Below are some entries. Output each one exactly as it appears.

→ Records for this task
▽
Lemma resolveHost_error db specName path pathRegex methodEnum host st e :
  resolveHost db specName path pathRegex methodEnum host st = inl e →
  isConflict e.
Proof.
  unfold resolveHost. destruct (DB.findEndpoint _ _ _ _); [|done].
  destruct (negb _ || _); [done|]. intros [= <-]. by eexists.
Qed.

Lemma forEachExc_error_kind {A S : Type} (body : A → S → Exc S)
    (bad : Errors.t → Prop) (l : list A) :
  (∀ y s e, In y l → body y s = inl e → bad e) →
  ∀ s e, forEachExc body l s = inl e → bad e.
Proof.
  induction l as [|y l IH]; intros Hbad s e; simpl; [done|].
  destruct (body y s) as [e'|s'] eqn:E.
  - intros [= <-]. eapply Hbad; [by left|done].
  - apply IH. intros z s0 e0 Hz. apply Hbad. by right.
Qed.

Lemma resolveMethod_error db specName specObject path pathRegex method st e :
  getServersV3 specObject path method ≠ [] →
  resolveMethod db specName specObject path pathRegex method st = inl e →
  isConflict e.
Proof.
  intros Hs. unfold resolveMethod.
  destruct (getServersV3 specObject path method); [done|].
  apply forEachExc_error_kind. intros h s0 e0 _.
  apply resolveHost_error.
Qed.

Lemma resolvePath_error db specName specObject p ks st e :
  (∀ m, In m ks → DB.inIds restMethods (toUpperCase m) = true →
        getServersV3 specObject p m ≠ []) →
  resolvePath db specName specObject (p, ks) st = inl e →
  isConflict e.
Proof.
  intros Hs. unfold resolvePath.
  apply forEachExc_error_kind. intros m s0 e0 [Hm Hr]%filter_In.
  apply resolveMethod_error. by apply Hs.
Qed.

(** Whatever [uploadNewSpec] raises, it has written nothing. *)
Lemma upload_error_changes_nothing
    (specObject : SpecObject) (fileName : string) (extension : SpecExtension)
    (specString : string) (currTime : Z) (db db' : DB.t) (err : Errors.t) :
  uploadNewSpec specObject fileName extension specString currTime db
  = (inl err, db') →
  db' = db.
Proof.
  unfold uploadNewSpec.
  destruct (normalize _ _ _) as [e|[specObject' specString']];
    [by intros [= _ <-]|].
  destruct (resolveBatch _ _ _); [by intros [= _ <-]|done].
Qed.

(** C1: when the document passes the checks of [uploadNewSpec], every
    operation it declares has servers, and one of its (host, method,
    path) triples names an existing endpoint that belongs to a document
    which is not auto-generated, the upload raises [Conflict] and leaves
    every table as it was. *)
Theorem upload_conflict_changes_nothing
    (specObject specObject' : SpecObject) (fileName : string)
    (extension : SpecExtension) (specString specString' : string)
    (currTime : Z) (db : DB.t)
    (path method host owner : string) (keys : list string)
    (found : ApiEndpoint.t) (ownerSpec : OpenApiSpec.t) :
  normalize specObject extension specString = inr (specObject', specString') →
  (∀ p ks m, In (p, ks) (specPaths specObject') → In m ks →
             DB.inIds restMethods (toUpperCase m) = true →
             getServersV3 specObject' p m ≠ []) →
  In (path, keys) (specPaths specObject') →
  In method keys →
  DB.inIds restMethods (toUpperCase method) = true →
  In host (getHostsV3 (getServersV3 specObject' path method)) →
  DB.findEndpoint db path (toUpperCase method) host = Some found →
  openapiSpecName found = Some owner →
  owner ≠ "" →
  DB.findSpec db owner = Some ownerSpec →
  OpenApiSpec.isAutoGenerated ownerSpec = false →
  ∃ msg,
    uploadNewSpec specObject fileName extension specString currTime db
    = (inl (Errors.Error409Conflict msg), db).
Proof.
  intros Hnorm Hservers Hpath Hmethod Hrest Hhost Hfound Howner Hne Hspec Hauto.
  assert (∃ e, resolveBatch db fileName specObject' = inl e ∧ isConflict e)
    as (e & He & msg & ->).
  { unfold resolveBatch.
    apply (forEachExc_fails _ isConflict _ (path, keys)); [done| |].
    - (* the path of the clash fails in every state *)
      intros st. unfold resolvePath.
      assert (∃ e, forEachExc
                     (resolveMethod db fileName specObject' path
                        (getPathRegex path))
                     (List.filter
                        (λ key, DB.inIds restMethods (toUpperCase key)) keys)
                     st = inl e ∧ True) as (e & He & _); [|by exists e].
      apply (forEachExc_fails _ (λ _, True) _ method);
        [by apply filter_In| |done].
      intros st1. unfold resolveMethod.
      destruct (getServersV3 specObject' path method) as [|srv srvs] eqn:Es;
        [by eexists|].
      assert (∃ e, forEachExc
                     (resolveHost db fileName path (getPathRegex path)
                        (toUpperCase method))
                     (setAddAll [] (getHostsV3 (srv :: srvs)))
                     {| endpointsMap := endpointsMap st1;
                        specHosts :=
                          setAddAll (specHosts st1)
                            (setAddAll [] (getHostsV3 (srv :: srvs)));
                        drawn := drawn st1 |} = inl e ∧ True)
        as (e & He & _); [|by exists e].
      apply (forEachExc_fails _ (λ _, True) _ host);
        [by apply setAddAll_adds| |done].
      intros st2. unfold resolveHost. rewrite Hfound.
      unfold ownerIsAutoGenerated. rewrite Howner, Hspec, Hauto.
      destruct owner; [done|]. simpl. by eexists.
    - (* no path can fail otherwise *)
      intros [p ks] st e Hin. apply resolvePath_error.
      intros m Hm Hr. by eapply Hservers. }
  unfold uploadNewSpec. rewrite Hnorm, He. by exists msg.
Qed.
△
→ Written solution
Lemma resolveHost_error db specName path pathRegex methodEnum host st e :
  resolveHost db specName path pathRegex methodEnum host st = inl e →
  isConflict e.
Proof.
  unfold resolveHost. destruct (DB.findEndpoint _ _ _ _); [|done].
  destruct (negb _ || _); [done|]. intros [= <-]. by eexists.
Qed.

Lemma forEachExc_error_kind {A S : Type} (body : A → S → Exc S)
    (bad : Errors.t → Prop) (l : list A) :
  (∀ y s e, In y l → body y s = inl e → bad e) →
  ∀ s e, forEachExc body l s = inl e → bad e.
Proof.
  induction l as [|y l IH]; intros Hbad s e; simpl; [done|].
  destruct (body y s) as [e'|s'] eqn:E.
  - intros [= <-]. eapply Hbad; [by left|done].
  - apply IH. intros z s0 e0 Hz. apply Hbad. by right.
Qed.

Lemma resolveMethod_error db specName specObject path pathRegex method st e :
  getServersV3 specObject path method ≠ [] →
  resolveMethod db specName specObject path pathRegex method st = inl e →
  isConflict e.
Proof.
  intros Hs. unfold resolveMethod.
  destruct (getServersV3 specObject path method); [done|].
  apply forEachExc_error_kind. intros h s0 e0 _.
  apply resolveHost_error.
Qed.

Lemma resolvePath_error db specName specObject p ks st e :
  (∀ m, In m ks → DB.inIds restMethods (toUpperCase m) = true →
        getServersV3 specObject p m ≠ []) →
  resolvePath db specName specObject (p, ks) st = inl e →
  isConflict e.
Proof.
  intros Hs. unfold resolvePath.
  apply forEachExc_error_kind. intros m s0 e0 [Hm Hr]%filter_In.
  apply resolveMethod_error. by apply Hs.
Qed.

(** Whatever [uploadNewSpec] raises, it has written nothing. *)
Lemma upload_error_changes_nothing
    (specObject : SpecObject) (fileName : string) (extension : SpecExtension)
    (specString : string) (currTime : Z) (db db' : DB.t) (err : Errors.t) :
  uploadNewSpec specObject fileName extension specString currTime db
  = (inl err, db') →
  db' = db.
Proof.
  unfold uploadNewSpec.
  destruct (normalize _ _ _) as [e|[specObject' specString']];
    [by intros [= _ <-]|].
  destruct (resolveBatch _ _ _); [by intros [= _ <-]|done].
Qed.

(** C1: when the document passes the checks of [uploadNewSpec], every
    operation it declares has servers, and one of its (host, method,
    path) triples names an existing endpoint that belongs to a document
    which is not auto-generated, the upload raises [Conflict] and leaves
    every table as it was. *)
Theorem upload_conflict_changes_nothing
    (specObject specObject' : SpecObject) (fileName : string)
    (extension : SpecExtension) (specString specString' : string)
    (currTime : Z) (db : DB.t)
    (path method host owner : string) (keys : list string)
    (found : ApiEndpoint.t) (ownerSpec : OpenApiSpec.t) :
  normalize specObject extension specString = inr (specObject', specString') →
  (∀ p ks m, In (p, ks) (specPaths specObject') → In m ks →
             DB.inIds restMethods (toUpperCase m) = true →
             getServersV3 specObject' p m ≠ []) →
  In (path, keys) (specPaths specObject') →
  In method keys →
  DB.inIds restMethods (toUpperCase method) = true →
  In host (getHostsV3 (getServersV3 specObject' path method)) →
  DB.findEndpoint db path (toUpperCase method) host = Some found →
  openapiSpecName found = Some owner →
  owner ≠ "" →
  DB.findSpec db owner = Some ownerSpec →
  OpenApiSpec.isAutoGenerated ownerSpec = false →
  ∃ msg,
    uploadNewSpec specObject fileName extension specString currTime db
    = (inl (Errors.Error409Conflict msg), db).
Proof.
  intros Hnorm Hservers Hpath Hmethod Hrest Hhost Hfound Howner Hne Hspec Hauto.
  assert (∃ e, resolveBatch db fileName specObject' = inl e ∧ isConflict e)
    as (e & He & msg & ->).
  { unfold resolveBatch.
    apply (forEachExc_fails _ isConflict _ (path, keys)); [done| |].
    - (* the path of the clash fails in every state *)
      intros st. unfold resolvePath.
      assert (∃ e, forEachExc
                     (resolveMethod db fileName specObject' path
                        (getPathRegex path))
                     (List.filter
                        (λ key, DB.inIds restMethods (toUpperCase key)) keys)
                     st = inl e ∧ True) as (e & He & _); [|by exists e].
      apply (forEachExc_fails _ (λ _, True) _ method);
        [by apply filter_In| |done].
      intros st1. unfold resolveMethod.
      destruct (getServersV3 specObject' path method) as [|srv srvs] eqn:Es;
        [by eexists|].
      assert (∃ e, forEachExc
                     (resolveHost db fileName path (getPathRegex path)
                        (toUpperCase method))
                     (setAddAll [] (getHostsV3 (srv :: srvs)))
                     {| endpointsMap := endpointsMap st1;
                        specHosts :=
                          setAddAll (specHosts st1)
                            (setAddAll [] (getHostsV3 (srv :: srvs)));
                        drawn := drawn st1 |} = inl e ∧ True)
        as (e & He & _); [|by exists e].
      apply (forEachExc_fails _ (λ _, True) _ host);
        [by apply setAddAll_adds| |done].
      intros st2. unfold resolveHost. rewrite Hfound.
      unfold ownerIsAutoGenerated. rewrite Howner, Hspec, Hauto.
      destruct owner; [done|]. simpl. by eexists.
    - (* no path can fail otherwise *)
      intros [p ks] st e Hin. apply resolvePath_error.
      intros m Hm Hr. by eapply Hservers. }
  unfold uploadNewSpec. rewrite Hnorm, He. by exists msg.
Qed.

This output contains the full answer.